Oui, je sais, ce sont mes préférences à moi. Assumons la subjectivité. On a fait l’impasse sur certaines parutions qui sont toujours trop abondantes pour une seule vie de toute façon. Beaucoup sont passées par nos oreilles, celles-ci restent plus chèrement en nous. Merci aux artistes de continuer à fabriquer des chansons en français et dans un habillage musical singulier, même dans le dépouillement, ce qui nous change de la bouillie sonore à la mode des dernières années.

Albums, maxis ou minis:

1) Léonard Lasry, Me porter chance

2) Sylvie Paquette, Jour de chance

3) Albin de la Simone, Un homme

4) Étienne Daho, Les chansons de l’innocence retrouvée

5) Les soeurs Boulay, Le poids des confettis

6) De Calm, Amour Athlétic Club

7) Vincent Delerm, Les amants parallèles

8) Gilbert Laffaille, Le jour et la nuit

9) Pierre Lapointe, Les Callas

10) Amélie-les-crayons, Jusqu’à la mer

Chansons de l’année:

1) Les soeurs Boulay, Mappemonde (paroles et musique de Stéphanie Boulay)

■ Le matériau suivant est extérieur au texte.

(* ===== verification/NetPolicy.v ===== *)
(** * Network policies of a VM, security groups and CNP documents

    [crates/fluxvm-network/src/dataplane.rs] (the policy), [groups.rs] (security groups,
    membership and the merge into a VM's policy), [identity.rs] (entities), [cnp.rs]
    (Cilium-style documents compiled to groups) and the validation of [ebpf.rs].

    The group store and the document store are files: absent, unparseable
    ([Some None]) or parsed.  Saving takes one answer of a script: it works, fails
    before the new file is in place, or fails after (the sync of the directory).  The
    standard library's IPv6 reader is a parameter. *)

From stdpp Require Import prelude list strings gmap sorting.
From Stdlib Require Import NArith Lia.
From S2P Require Import Prelude RustStr LbService.

Record VmNetworkPolicy := MkPolicy {
  default_allow : bool; allow_cidrs : list rstr; allow_ports : list rstr; max_egress_mbps : option u32; max_egress_pps : option u32; sample_rate : u32;
  deny_cidrs : list rstr; allow_icmp : bool; groups : list rstr; labels : list rstr; allow_fqdns : list rstr; entities : list rstr;
  audit_mode : bool; deny_udp : bool; compiled_group_ids : list u32 }.

(** [VmNetworkPolicy::default] *)
Definition default_vm_policy : VmNetworkPolicy := MkPolicy true [] [] None None 0 [] false [] [] [] [] false false [].

(** ** CIDRs and ports *)

(** One octet of [Ipv4Addr::from_str]: at most three digits and no leading zero. *)
Definition parse_octet (s : rstr) : option N :=
  if bool_decide (s = []) || (3 <? length s)%nat || negb (forallb is_digit s) then None
  else match s with
       | 48 :: _ :: _ => None
       | _ => parse_dec 8 s
       end.

Definition parse_v4 (s : rstr) : option bytes :=
  match split_on 46 s [] with
  | [a; b; c; d] => a ← parse_octet a; b ← parse_octet b; c ← parse_octet c; d ← parse_octet d; Some [a; b; c; d]
  | _ => None
  end.

Record Cidr := MkCidr { family4 : bool; network : N; prefix : u8 }.

#[global] Instance Cidr_eq_dec : EqDecision Cidr.
Proof. solve_decision. Defined.

Definition from_be (bs : bytes) : N := from_le (rev bs).

(** [u32::MAX << (32 - prefix)], and of 128 bits. *)
Definition cidr_mask (w : N) (prefix : N) : N := if prefix =? 0 then 0 else N.shiftl (2 ^ prefix - 1) (w - prefix).

Definition normalize_ipv4 (ip : u32) (prefix : u8) : option Cidr := if 32 <? prefix then None else Some (MkCidr true (N.land ip (cidr_mask 32 prefix)) prefix).
Definition normalize_ipv6 (ip : N) (prefix : u8) : option Cidr := if 128 <? prefix then None else Some (MkCidr false (N.land ip (cidr_mask 128 prefix)) prefix).
(* ===== verification/NetEdge.v ===== *)
(** * The edge of a VM: policy maps and the verdict on a packet

    [configure_maps] of [crates/fluxvm-network/src/ebpf.rs], which writes the maps of a
    VM's policy, and [handle_ipv4] of [bpf/fluxvm_tc.bpf.c], which reads them.

    A map of prefixes is a set of (identity, network, prefix length); every value is
    one, so that the longest-prefix lookup of the kernel finds something exactly when
    some prefix matches.  Every call that can fail takes one answer of a script
    ([true]: it fails and changes nothing).  What else the verdict looks at (conntrack,
    address spoofing, DNS and SNI lists, the phase of a migration, Pod policy, the rate
    limiter) is given with the packet. *)

From stdpp Require Import prelude list strings gmap.
From Stdlib Require Import NArith Lia.
From S2P Require Import Prelude RustStr LbService NetPolicy.

Record IfaceConfig := MkIface {
  identity : u32; c_default_allow : bool; enforce_cidr : bool; enforce_l4 : bool; c_sample_rate : u32; c_allow_icmp : bool;
  rate_bytes_per_sec : u64; rate_packets_per_sec : u64; pod_id : u32; iface_flags : u32 }.

Abbreviation Keys := (gset (N * N * N)).

(** [fluxvm_id] at the interface, the five maps ([None]: the map does not exist), the
    group identities and the answers to come. *)
Record Edge := MkEdge {
  conf : option IfaceConfig; v4 : Keys; v6 : Keys; deny4 : option Keys; deny6 : option Keys; l4 : Keys; gids : option (list u32); efaults : list bool }.

Definition edge_op : M Edge () := fun e =>
  match efaults e with
  | f :: fs => ((if f then Err Network else Ok tt), MkEdge (conf e) (v4 e) (v6 e) (deny4 e) (deny6 e) (l4 e) (gids e) fs)
  | [] => (Ok tt, e)
  end.
(** The cased code points below 256. *)
Definition cased_codes : list N :=
  [65; 66; 67; 68; 69; 70; 71; 72; 73; 74; 75; 76; 77; 78; 79; 80; 81; 82;
   83; 84; 85; 86; 87; 88; 89; 90; 97; 98; 99; 100; 101; 102; 103; 104; 105;
   106; 107; 108; 109; 110; 111; 112; 113; 114; 115; 116; 117; 118; 119;
   120; 121; 122; 170; 181; 186; 192; 193; 194; 195; 196; 197; 198; 199;
   200; 201; 202; 203; 204; 205; 206; 207; 208; 209; 210; 211; 212; 213;
   214; 216; 217; 218; 219; 220; 221; 222; 223; 224; 225; 226; 227; 228;
   229; 230; 231; 232; 233; 234; 235; 236; 237; 238; 239; 240; 241; 242;
   243; 244; 245; 246; 248; 249; 250; 251; 252; 253; 254; 255]%N.

Definition is_cased (c : ascii) : bool := bool_decide (N_of_ascii c ∈ cased_codes).

(** [s.title()]: a character is put in title case when the character
    before it is not cased, and in lower case when it is. *)
Fixpoint title_from (previous_is_cased : bool) (s : string) : list wchar :=
  match s with
  | EmptyString => []
  | String c s' =>
      (if previous_is_cased then [Latin (lower_char c)] else title_char c)
      ++ title_from (is_cased c) s'
  end.

Definition title (s : string) : list wchar := title_from false s.

(** *** White space and lines *)

(** The white space among the code points below 256: what [strip()] takes
    away. *)
Definition space_codes : list N := [9; 10; 11; 12; 13; 28; 29; 30; 31; 32; 133; 160]%N.

Definition is_space (c : ascii) : bool := bool_decide (N_of_ascii c ∈ space_codes).

Fixpoint lstrip (s : string) : string :=
  match s with
  | EmptyString => EmptyString
  | String c s' => if is_space c then lstrip s' else s
  end.

Fixpoint rstrip (s : string) : string :=
  match s with
  | EmptyString => EmptyString
  | String c s' =>
      match rstrip s' with
      | EmptyString => if is_space c then EmptyString else String c EmptyString
      | String _ _ as r => String c r
      end
  end.

(** [s.strip()] *)
Definition strip (s : string) : string := lstrip (rstrip s).

Definition LF : ascii := "010"%char.
Definition CR : ascii := "013"%char.

(** What a file opened in text mode hands over: a carriage return, alone
    or followed by a line feed, is read as one line feed. *)
Fixpoint universal_newlines (s : string) : string :=
  match s with
  | EmptyString => EmptyString
  | String c s' =>
      if bool_decide (c = CR) then
        match s' with
        | String c' s'' =>
            if bool_decide (c' = LF) then String LF (universal_newlines s'')
            else String LF (universal_newlines s')
        | EmptyString => String LF EmptyString
        end
      else String c (universal_newlines s')
  end.

(** The lines of a text, each with its line feed when it has one. *)
Fixpoint lines_keepends (s : string) : list string :=
  match s with
  | EmptyString => []
  | String c s' =>
      if bool_decide (c = LF) then String c EmptyString :: lines_keepends s'
      else match lines_keepends s' with
           | [] => [String c EmptyString]
           | l :: ls => String c l :: ls
           end
  end.

End PyStr.

(** ** The link corrector *)

Definition no_url_msg : string :=
  "This is javascript that does not have a url. There is nothing I can do".

Definition correct_link (link_url : string) : result string :=
  if PyStr.contains "javascript:OpenWinNEU" link_url then
    if negb (PyStr.contains "http://" link_url)
       && negb (PyStr.contains "https://" link_url)
    then Raise (WebDriverException no_url_msg)
    else
      let start := PyStr.find link_url "(" + 2 in
      let end_ := PyStr.rfind link_url ")" - 1 in
      Ok (PyStr.slice link_url start end_)
  else Ok link_url.

(** ** The credential loader *)

(** What stands at a path: a file that decodes to a text, a file whose bytes
    are no text in the encoding of the system, or a directory. *)
Inductive fs_node : Type :=
  | File (content : string)
  | Undecodable
  | Directory.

2) Gilbert Laffaille, Si tu n’es plus là (paroles et musique de Gilbert Laffaille)

3) Bernard Lavilliers, Villa Noailles (paroles et musique de Bernard Lavilliers)

Rééditions ou coffrets:

Artistes variés, Autour de Jack Treese

Le plus surestimé:

David Marin, Le choix de l’embarras

Phrase la plus drôle:

À propos du chanteur Louis-Jean Cormier qui a remporté plusieurs trophées aux divers galas de l’ADISQ 2013 : «Si Louis-Jean Cormier avait gagné un prix de plus, il ne lui serait resté que le gars qui a inséré le livret dans la pochette de son disque à remercier.» (Mathieu Charlebois, http://www.lactualite.com/culture/le-gala-de-ladisq-en-17-points-et-un-peu-de-mauvaise-foi/)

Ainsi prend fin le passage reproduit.